**Problem statement:** Please reproduce the data below exactly, from the first line through the line containing "(read_name line a) = cmd a", and leave every later line out.

___ Data for review ___

Ltac one_test :=
  intros;
  unfold read_name, read_genericName, read_comment, read_cmd, read_hints;
  match goal with
  | |- context [if ?c then _ else _] => destruct c
  end;
  repeat split; reflexivity.

Lemma read_name_others (line : string) (a : Application) :
  id (read_name line a) = id a /\ genericName (read_name line a) = genericName a
  /\ comment (read_name line a) = comment a /\ cmd (read_name line a) = cmd a
  /\ keywords (read_name line a) = keywords a /\ count (read_name line a) = count a.
Proof. one_test. Qed.

Lemma read_genericName_others (line : string) (a : Application) :
  id (read_genericName line a) = id a /\ name (read_genericName line a) = name a
  /\ comment (read_genericName line a) = comment a
  /\ cmd (read_genericName line a) = cmd a
  /\ keywords (read_genericName line a) = keywords a
  /\ count (read_genericName line a) = count a.
Proof. one_test. Qed.

Lemma read_comment_others (line : string) (a : Application) :
  id (read_comment line a) = id a /\ name (read_comment line a) = name a
  /\ genericName (read_comment line a) = genericName a
  /\ cmd (read_comment line a) = cmd a
  /\ keywords (read_comment line a) = keywords a
  /\ count (read_comment line a) = count a.
Proof. one_test. Qed.

Lemma read_cmd_others (line : string) (a : Application) :
  id (read_cmd line a) = id a /\ name (read_cmd line a) = name a
  /\ genericName (read_cmd line a) = genericName a
  /\ comment (read_cmd line a) = comment a
  /\ keywords (read_cmd line a) = keywords a
  /\ count (read_cmd line a) = count a.
Proof. one_test. Qed.

Lemma read_hints_others (line : string) (a : Application) :
  id (read_hints line a) = id a /\ name (read_hints line a) = name a
  /\ genericName (read_hints line a) = genericName a
  /\ comment (read_hints line a) = comment a
  /\ cmd (read_hints line a) = cmd a
  /\ count (read_hints line a) = count a.
Proof. one_test. Qed.

(** The fields that the tests before and after leave alone are rewritten
    away. *)
Ltac other_tests :=
  repeat first
    [ rewrite (proj1 (read_hints_others _ _))
    | rewrite (proj1 (proj2 (read_hints_others _ _)))
    | rewrite (proj1 (proj2 (proj2 (read_hints_others _ _))))
    | rewrite (proj1 (proj2 (proj2 (proj2 (read_hints_others _ _)))))
    | rewrite (proj1 (proj2 (proj2 (proj2 (proj2 (read_hints_others _ _))))))
    | rewrite (proj2 (proj2 (proj2 (proj2 (proj2 (read_hints_others _ _))))))
    | rewrite (proj1 (read_cmd_others _ _))
    | rewrite (proj1 (proj2 (read_cmd_others _ _)))
    | rewrite (proj1 (proj2 (proj2 (read_cmd_others _ _))))
    | rewrite (proj1 (proj2 (proj2 (proj2 (read_cmd_others _ _)))))
    | rewrite (proj1 (proj2 (proj2 (proj2 (proj2 (read_cmd_others _ _))))))
    | rewrite (proj2 (proj2 (proj2 (proj2 (proj2 (read_cmd_others _ _))))))
    | rewrite (proj1 (read_comment_others _ _))
    | rewrite (proj1 (proj2 (read_comment_others _ _)))
    | rewrite (proj1 (proj2 (proj2 (read_comment_others _ _))))
    | rewrite (proj1 (proj2 (proj2 (proj2 (read_comment_others _ _)))))
    | rewrite (proj1 (proj2 (proj2 (proj2 (proj2 (read_comment_others _ _))))))
    | rewrite (proj2 (proj2 (proj2 (proj2 (proj2 (read_comment_others _ _))))))
    | rewrite (proj1 (read_genericName_others _ _))
    | rewrite (proj1 (proj2 (read_genericName_others _ _)))
    | rewrite (proj1 (proj2 (proj2 (read_genericName_others _ _))))
    | rewrite (proj1 (proj2 (proj2 (proj2 (read_genericName_others _ _)))))
    | rewrite (proj1 (proj2 (proj2 (proj2 (proj2 (read_genericName_others _ _))))))
    | rewrite (proj2 (proj2 (proj2 (proj2 (proj2 (read_genericName_others _ _))))))
    | rewrite (proj1 (read_name_others _ _))
    | rewrite (proj1 (proj2 (read_name_others _ _)))
    | rewrite (proj1 (proj2 (proj2 (read_name_others _ _))))
    | rewrite (proj1 (proj2 (proj2 (proj2 (read_name_others _ _)))))
    | rewrite (proj1 (proj2 (proj2 (proj2 (proj2 (read_name_others _ _))))))
    | rewrite (proj2 (proj2 (proj2 (proj2 (proj2 (read_name_others _ _)))))) ].

Lemma parse_line_fixed (a : Application) (line : string) :
  id (parse_line a line) = id a /\ count (parse_line a line) = count a.
Proof. rewrite parse_line_steps. split; other_tests; reflexivity. Qed.

Lemma parse_line_name (a : Application) (line : string) :
  name (parse_line a line)
  = if (name a =? "")%string && begins_with line "Name=" then after 5 line else name a.
Proof.
  rewrite parse_line_steps. other_tests. unfold read_name.
  now destruct ((name a =? "")%string && begins_with line "Name=").
Qed.

Lemma parse_line_genericName (a : Application) (line : string) :
  genericName (parse_line a line)
  = if (genericName a =? "")%string && begins_with line "GenericName="
    then after 12 line else genericName a.
Proof.
  rewrite parse_line_steps. other_tests.
  unfold read_genericName at 1. other_tests.
  destruct ((genericName a =? "")%string && begins_with line "GenericName=");
    cbn [genericName]; other_tests; reflexivity.
Qed.

Lemma parse_line_comment (a : Application) (line : string) :
  comment (parse_line a line)
  = if (comment a =? "")%string && begins_with line "Comment="
    then after 8 line else comment a.
Proof.
  rewrite parse_line_steps. other_tests.
  unfold read_comment at 1. other_tests.
  destruct ((comment a =? "")%string && begins_with line "Comment=");
    cbn [comment]; other_tests; reflexivity.
Qed.

Lemma parse_line_cmd (a : Application) (line : string) :
  cmd (parse_line a line)
  = if (cmd a =? "")%string && begins_with line "Exec=" then after 5 line else cmd a.
Proof.
  rewrite parse_line_steps. other_tests.
  unfold read_cmd at 1. other_tests.
  destruct (String.eqb_spec (cmd a) "") as [E|E]; cbn [andb];
    [|other_tests; reflexivity].
  destruct (begins_with line "Exec="); cbn [andb]; [|other_tests; reflexivity].
  destruct (String.eqb_spec (after 5 line) "") as [F|F]; cbn [negb cmd];
    other_tests; congruence.
Qed.

Section FirstValue.
(** * TB-Metrics-Visualizer: a shallow embedding of [main.py]

    The development follows the pipeline of the script: the smoothing
    engine ([smooth_values]), the series merger ([load_tb_data]) and the
    figure composer ([create_visualization]).

    Conventions of the embedding.
    - A Python [int] is a [Z]; a Python [float] and a numpy [float64]
      are binary64 numbers, the primitive [float] of Rocq, with the same
      round-to-nearest-even arithmetic.
    - A one-dimensional numpy array is a [list]; indexing is written out
      with its [IndexError].
    - A call that can raise returns a [py_result]; a loop that mutates
      an object threads the object through a fold.
    - A [dict] with string keys is a [gmap string _]. *)

From Stdlib Require Import ZArith Floats.PrimFloat Floats.FloatOps Floats.SpecFloat.
From stdpp Require Import base option list strings gmap sorting.
Lemma size_dev_null : size "/dev/null" < npos.
Proof. reflexivity. Qed.

(** No name ends in two distinct suffixes of the table. *)
Lemma table_suffixes_exclusive (file a b : string) :
  In a suffix_table -> In b suffix_table -> a <> b ->
  ~ (is_suffix a file /\ is_suffix b file).
Proof.
  intros Ha Hb Hne [Hsa Hsb]. simpl in Ha, Hb.
  repeat (destruct Ha as [<-|Ha]; [|]); try contradiction;
    repeat (destruct Hb as [<-|Hb]; [|]); try contradiction;
    try congruence; clash.
Qed.

(** C10. For every file name at most one of the three suffix tests of
    [filter_istream::open] holds, because no name ends in two distinct
    suffixes of the table; so a pipeline that [open] installs has at most
    one decompressor stage. *)
Theorem at_most_one_decompressor (file : string) :
  size file < npos ->
  (let gzip := ends_with file ".gz" || ends_with file ".gz~" in
   let bzip2 := ends_with file ".bz2" || ends_with file ".bz2~" in
   let lzma := ends_with file ".xz" || ends_with file ".xz~" in
   gzip && bzip2 = false /\ gzip && lzma = false /\ bzip2 && lzma = false)
  /\
  (forall a b, In a suffix_table -> In b suffix_table -> a <> b ->
     ends_with file a && ends_with file b = false)
  /\
  forall (mode : openmode) (e e' : env filter_istream World),
    filter_istream_open file mode e = (Ok tt, e') ->
    (List.length (decompressors (this e')) <= 1)%nat.
Proof.
  intros Hsz. split; [exact (suffix_families_exclusive file Hsz)|]. split.
  { intros a b Ha Hb Hne.
    destruct (ends_with file a) eqn:Ea; [|reflexivity].
    destruct (ends_with file b) eqn:Eb; [|reflexivity].
    apply (ends_with_is_suffix file _ Hsz) in Ea, Eb.
    destruct (table_suffixes_exclusive file a b Ha Hb Hne (conj Ea Eb)). }
  intros mode e e' Hopen.
  assert (Hn : size (if file == "" then "/dev/null" else file) < npos)
    by (destruct (file == ""); [exact size_dev_null|exact Hsz]).
  revert Hopen. expose.
  set (name := if file == "" then "/dev/null" else file) in *.
  suffix_cases Hn; try clash; repeat step;
    intros Hopen; inversion Hopen; subst; unfold decompressors; simpl; lia.
Qed.

(** C6. The suffix test holds exactly when the suffix is the tail of the
    name, for every name and every suffix, those of the table included.
    So "archive.gz~" and "archive.tar.gz" pass a test of the gzip family,
    and "archive.gzip" passes neither: opened for output without a
    compression name, the first two get a gzip compressor and the third
    gets none. *)
Theorem suffix_test_exact (name suffix : string) :
  size name < npos ->
  (ends_with name suffix = true <-> is_suffix suffix name)
  /\
  (ends_with "archive.gz~" ".gz~" = true /\
   ends_with "archive.tar.gz" ".gz" = true /\
   ends_with "archive.gzip" ".gz" = false /\
   ends_with "archive.gzip" ".gz~" = false)
  /\
  forall (mode : openmode) (level : Z) (w w' : World),
    (file_sink_open "archive.gz~" mode w = (true, w') ->
     filter_ostream_new_file "archive.gz~" mode "" level w
       = (Ok (bound_ostream [gzip_compressor (params_of level);
                             file_sink "archive.gz~" mode]), w'))
    /\
    (file_sink_open "archive.tar.gz" mode w = (true, w') ->
     filter_ostream_new_file "archive.tar.gz" mode "" level w
       = (Ok (bound_ostream [gzip_compressor (params_of level);
                             file_sink "archive.tar.gz" mode]), w'))
    /\
    (file_sink_open "archive.gzip" mode w = (true, w') ->
     filter_ostream_new_file "archive.gzip" mode "" level w
       = (Ok (bound_ostream [file_sink "archive.gzip" mode]), w')).
Proof.
  intros Hsz. split; [exact (ends_with_is_suffix name suffix Hsz)|].
  split; [repeat split; reflexivity|].
  intros mode level w w'.
  repeat split; intros Hopen; run; simplify_eq; reflexivity.
Qed.

(** What [filter_ostream::open] pushes when no compression name is given,
    in terms of the suffix tests. *)
Lemma inferred_compressor
    (file : string) (mode : openmode) (level : Z) (w w' : World) :
  sink_opens file mode w w' ->
  exists s,
    filter_ostream_new_file file mode "" level w = (Ok s, w') /\
    compressors s =
      let name := if file == "" then "/dev/null" else file in
      if ends_with name ".gz" || ends_with name ".gz~"
      then [gzip_compressor (params_of level)]
      else if ends_with name ".bz2" || ends_with name ".bz2~"
      then [bzip2_compressor (params_of level)]
      else if ends_with name ".xz" || ends_with name ".xz~"
      then [lzma_compressor (params_of level)]
      else [].
Proof.
  unfold sink_opens. cbv zeta. intros Hopen. expose.
  set (name := if file == "" then "/dev/null" else file) in *.
  destruct (name == "-");
  repeat match goal with
  | |- context [ends_with name ?x] => destruct (ends_with name x)
  end;
  destruct (level =? -1); cbv beta iota;
  repeat step; simplify_eq;
  (eexists; split; [reflexivity|reflexivity]).
Qed.

(** What it pushes for the compression name "none": nothing. *)
Lemma none_compressor
    (file : string) (mode : openmode) (level : Z) (w w' : World) :
  sink_opens file mode w w' ->
  exists s,
    filter_ostream_new_file file mode "none" level w = (Ok s, w') /\
    compressors s = [].
Proof.
  unfold sink_opens. cbv zeta. intros Hopen. expose.
  set (name := if file == "" then "/dev/null" else file) in *.
  destruct (name == "-"); repeat step; simplify_eq;
  (eexists; split; [reflexivity|reflexivity]).
Qed.

Lemma no_suffix_of_empty (x : string) :
  x <> "" -> ~ is_suffix x "".
Proof.
  intros Hx Hs. apply is_suffix_length in Hs.
  destruct x; [congruence|simpl in Hs; lia].
Qed.

(** C4, as the code has it.  With the compression name "none" no
    compressor is pushed, whatever the file name.  With the empty
    compression name the compressor is inferred from the tail of the file
    name: gzip for ".gz" and ".gz~", bzip2 for ".bz2" and ".bz2~", lzma
    for ".xz" and ".xz~", and none only when the name ends in no suffix
    of the table. *)
Theorem none_disables_and_empty_infers
    (file : string) (mode : openmode) (level : Z) (w w' : World) :
  size file < npos ->
  sink_opens file mode w w' ->
  (exists s,
     filter_ostream_new_file file mode "none" level w = (Ok s, w') /\
     compressors s = [])
  /\
  (exists s,
     filter_ostream_new_file file mode "" level w = (Ok s, w') /\
     (is_suffix ".gz" file \/ is_suffix ".gz~" file ->
      compressors s = [gzip_compressor (params_of level)]) /\
     (is_suffix ".bz2" file \/ is_suffix ".bz2~" file ->
      compressors s = [bzip2_compressor (params_of level)]) /\
     (is_suffix ".xz" file \/ is_suffix ".xz~" file ->
      compressors s = [lzma_compressor (params_of level)]) /\
     ((forall suffix, In suffix suffix_table -> ~ is_suffix suffix file) ->
      compressors s = [])).
Proof.
  intros Hsz Hopen. split; [exact (none_compressor _ _ level _ _ Hopen)|].
  destruct (inferred_compressor _ _ level _ _ Hopen) as (s & Hs & Hc).
  exists s. split; [exact Hs|]. rewrite Hc. clear Hs Hc Hopen. cbv zeta.
  destruct (String.eqb_spec file "") as [->|Hne].
  - repeat split.
    1-3: intros [Hx|Hx]; exfalso; revert Hx;
         apply no_suffix_of_empty; discriminate.
  - pose proof (suffix_families_exclusive file Hsz) as Hex.
    cbv zeta in Hex.
    assert (Hin : forall x, is_suffix x file -> ends_with file x = true)
      by (intros x; apply ends_with_is_suffix; exact Hsz).
    repeat split.
    + intros [Hx|Hx]; apply Hin in Hx; rewrite Hx;
        rewrite ?orb_true_r; reflexivity.
    + intros [Hx|Hx]; apply Hin in Hx; rewrite Hx in *;
        rewrite ?orb_true_r in *;
        destruct (ends_with file ".gz" || ends_with file ".gz~");
        [destruct Hex as (? & _); discriminate|reflexivity
        |destruct Hex as (? & _); discriminate|reflexivity].
    + intros [Hx|Hx]; apply Hin in Hx; rewrite Hx in *;
        rewrite ?orb_true_r in *;
        destruct (ends_with file ".gz" || ends_with file ".gz~");
        destruct (ends_with file ".bz2" || ends_with file ".bz2~");
        destruct Hex as (? & ? & ?); try discriminate; reflexivity.
    + intros Hnone.
      assert (Hout : forall x, In x suffix_table -> ends_with file x = false).
      { intros x Hx. destruct (ends_with file x) eqn:E; [|reflexivity].
        apply (ends_with_is_suffix file x Hsz) in E.
        destruct (Hnone x Hx E). }
      rewrite !Hout by (simpl; tauto). reflexivity.
Qed.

___

**Written answer:**
Ltac one_test :=
  intros;
  unfold read_name, read_genericName, read_comment, read_cmd, read_hints;
  match goal with
  | |- context [if ?c then _ else _] => destruct c
  end;
  repeat split; reflexivity.

Lemma read_name_others (line : string) (a : Application) :
  id (read_name line a) = id a /\ genericName (read_name line a) = genericName a
  /\ comment (read_name line a) = comment a /\ cmd (read_name line a) = cmd a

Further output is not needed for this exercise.